If you can answer such devious questions, and some others about fellow Glastonbury charity musketeers Oxfam and Water Aid, then you could win two tickets to this year's festival. And that's a pretty good prize, because as usual, tickets have sold out and it is literally impossible to get your hands on them any other way.

The official line-up for the festival isn't out yet, but we already know that it will feature top names like Blur, Doves, Lily Allen and Rolf Harris, as well as all the usual Glastonbury madness. Even better, some would say, we'll be unveiling the product of our (as usual) massively over-ambitious plans for the Greenpeace field, with Airplot taking over a chunk of the festival, and audio-visual and garden-y treats for your weary bodies and over-stimulated minds.

I reckon that it'll take you about five minutes to do a bit of studious Googling and answer the ten questions in the quiz.
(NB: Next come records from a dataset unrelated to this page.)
(** The inputs registration turns down: the checks run in the order
    email, password, age, state, and the last two need the date of birth
    to have parsed. *)
Definition rejected (P : platform) (w : Runtime.world)
    (email password date_of_birth state_of_residence : str) : bool :=
  match Runtime.first_from (fun u => str_eqb (Schema.email u) email) 0
          (Runtime.session w) with
  | Some _ => true
  | None =>
      match first_violation (policy_rules P) password with
      | Some _ => true
      | None =>
          match date_fromisoformat P date_of_birth with
          | Ret dob =>
              (AuthSvc.age_on (Runtime.today w) dob <? AuthSvc.MINIMUM_AGE)
              || str_in (str_upper P state_of_residence)
                        AuthSvc.INELIGIBLE_STATES
          | Raise _ => false
          end
      end
  end.

(** The three messages of the status gate. *)
Definition banned_message : str := py "Your account has been banned.".
Definition suspended_message : str :=
  py "Your account has been suspended. Please contact support.".
Definition not_active_message : str :=
  py "Your account is not active. Please verify your email.".


(** The date eighteen years before [today], field by field. *)
Definition eighteen_years_before (today : Calendar.date) : Calendar.date :=
  Calendar.mkDate (Calendar.year today - 18) (Calendar.month today)
                  (Calendar.day today).

End Wording.

(* ===================================================================== *)
(** ** A concrete platform and sample data, for running the model *)
(* ===================================================================== *)

Module Sample.
Import Py Schema Runtime Platform.

Definition ascii_digit (c : N) : bool := N.leb 48 c && N.leb c 57.

Definition ascii_upper (s : str) : str :=
  List.map (fun c => if N.leb 97 c && N.leb c 122 then N.sub c 32 else c) s.

Definition digit_val (c : N) : option Z :=
  if ascii_digit c then Some (Z.of_N c - 48) else None.

Fixpoint number (ds : str) (acc : Z) : option Z :=
  match ds with
  | [] => Some acc
  | c :: rest =>
      match digit_val c with
      | Some v => number rest (10 * acc + v)
      | None => None
      end
  end.

(** The [YYYY-MM-DD] form of [date.fromisoformat]. *)
Definition iso_date (s : str) : outcome Calendar.date :=
  let bad := Raise (ValueError (py "Invalid isoformat string")) in
  if negb (Nat.eqb (List.length s) 10
           && str_eqb (firstn 1 (skipn 4 s)) (py "-")
           && str_eqb (firstn 1 (skipn 7 s)) (py "-")) then bad
  else
    match number (firstn 4 s) 0, number (firstn 2 (skipn 5 s)) 0,
          number (skipn 8 s) 0 with
    | Some y, Some m, Some d =>
        let r := Calendar.mkDate y m d in
        if Calendar.valid_date r then Ret r else bad
    | _, _, _ => bad
    end.

(** A stand-in for the bcrypt computation: the digest is the password
    itself, appended to the 22 characters of salt. *)
Definition toy_crypt (password version cost remainder : Utf8.bytes)
  : outcome Utf8.bytes :=
  Ret (py "$" ++ version ++ py "$" ++ cost ++ py "$" ++
       firstn 22 remainder ++ password).

Definition toy_b64 (r : N) : Utf8.bytes := Uuid.hex_digits 22 r [].

(** [int] on an optional sign followed by ASCII digits. *)
Definition ascii_int (s : str) : option Z :=
  match s with
  | [] => None
  | c :: rest =>
      if N.eqb c 45 then
        match rest with
        | [] => None
        | _ => option_map Z.opp (number rest 0)
        end
      else if N.eqb c 43 then
        match rest with
        | [] => None
        | _ => number rest 0
        end
      else number s 0
  end.

Definition platform0 : platform :=
  mkPlatform ascii_digit ascii_upper iso_date toy_b64 toy_crypt 1%N 1%N
             ascii_int.

Definition strong_password : str := py "SecureP@ssw0rd123!".

Definition stored_hash : str :=
  py "$2b$12$0000000000000000000000SecureP@ssw0rd123!".

Definition alice_id : str := py "3f2b8c1e-5d4a-4c6b-9e7f-0a1b2c3d4e5f".

Definition alice (st : str) (verified : bool) : User :=
  mkUser (IdStr alice_id) (py "alice@example.com") stored_hash
         verified None st (py "user") None 0 None.

(** The value a run returned, or [d] when it raised. *)
Definition returned {A} (d : A) (r : outcome A * world) : A :=
  match fst r with
  | Ret a => a
  | Raise _ => d
  end.

Definition world0 (rows : list User) : world :=
  mkWorld rows (fun n => 1700000000000000 + Z.of_nat n)
          0 (Calendar.mkDate 2024 6 15) (fun n => N.of_nat n) 0.

(** Alice, verified and active, is the only row. *)
Definition world1 : world := world0 [alice (py "active") true].

(** Alice logs in with her password. *)
Definition alice_login : outcome dict * world :=
  AuthSvc.login platform0 (py "alice@example.com") strong_password world1.

(** A refresh token whose subject is Alice's stored identifier, and the
    refresh call that presents it. *)
Definition alice_refresh_token : outcome value * world :=
  Authentication.create_refresh_token platform0 (IdStr alice_id) world1.

Definition alice_refresh : outcome dict * world :=
  AuthSvc.refresh_access_token platform0
    (returned VNone alice_refresh_token) (snd alice_refresh_token).

(** The token under key [k] of a result. *)
Definition token_of (r : outcome dict * world) (k : string) : value :=
  match get (returned [] r) k with
  | Some t => t
  | None => VNone
  end.

(** The first two identifiers [uuid4] makes from the entropy of
    [world0]. *)
Definition first_uuid : str := py "00000000-0000-4000-8000-000000000000".
Definition second_uuid : str := py "00000000-0000-4000-8000-000000000001".

End Sample.

(* ===================================================================== *)
(** ** fittrack/models/base.py *)
(* ===================================================================== *)

Module BaseModel.
Import Py Runtime.
Local Open Scope py_scope.

(** The column [SoftDeleteMixin] adds to a model. *)
Record SoftDeleteMixin := mkSoftDelete { deleted_at : option Z }.

(** [SoftDeleteMixin.soft_delete]. *)
Definition soft_delete (self : SoftDeleteMixin) : M SoftDeleteMixin :=
  now <- datetime_now ;;
  ret (mkSoftDelete (Some now)).

(** [SoftDeleteMixin.restore]. *)
Definition restore (self : SoftDeleteMixin) : SoftDeleteMixin :=
  mkSoftDelete None.

(** [SoftDeleteMixin.is_deleted]. *)
Definition is_deleted (self : SoftDeleteMixin) : bool :=
  match deleted_at self with
  | Some _ => true
  | None => false
  end.

End BaseModel.

(* ===================================================================== *)
(** ** fittrack/api/routes/v1/auth.py *)
(* ===================================================================== *)

Module Routes.
Import Py Schema Runtime Platform.

Definition HTTP_400_BAD_REQUEST : Z := 400.
Definition HTTP_401_UNAUTHORIZED : Z := 401.
Definition HTTP_403_FORBIDDEN : Z := 403.
Definition HTTP_409_CONFLICT : Z := 409.
Definition HTTP_422_UNPROCESSABLE_ENTITY : Z := 422.

(** [s.startswith(prefix)]. *)
Fixpoint startswith (prefix s : str) : bool :=
  match prefix, s with
  | [], _ => true
  | _ :: _, [] => false
  | a :: prefix', b :: s' => N.eqb a b && startswith prefix' s'
  end.

(** [needle in hay] for two strings. *)
Fixpoint contains (needle hay : str) : bool :=
  startswith needle hay ||
  match hay with
  | [] => false
  | _ :: rest => contains needle rest
  end.

(** What the routes take from pydantic and the string library: the
    response models, which validate their arguments and may raise
    ValidationError (a ValueError), and [str.lower]. *)
Record web := mkWeb {
  str_lower : str -> str;
  RegisterResponse : dict -> outcome dict;
  UserInfo : dict -> outcome value;
  LoginResponse : value -> value -> value -> outcome dict;
  RefreshResponse : value -> outcome dict
}.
And five minutes to maybe get hold of two Glastonbury tickets has got to be a good deal, right?  

Go to leavenotrace.org.uk to enter.

who the hell wnats to go to your no good crappy tree hugging bo-infested festivals. Get a job. P.S. I hope your boat sinks and you all die painfully.

Thanks for your constructive criticism of Greenpeace's work.

Myself, and the 150,000 people who will attend this year's Glastonbury festival - probably the most hotly anticipated music event in the entire world - salute you.

Maybe a festival so popular that the tickets sell out within hours isn't your thing, but putting that aside, I hope that maybe one day you too can appreciate the joys of giving a tree a good hug.

Cheers,

Christian
@GPUK

who the hell wnats to go to your no good crappy tree hugging bo-infested festivals. Get a job. P.S. I hope your boat sinks and you all die painfully.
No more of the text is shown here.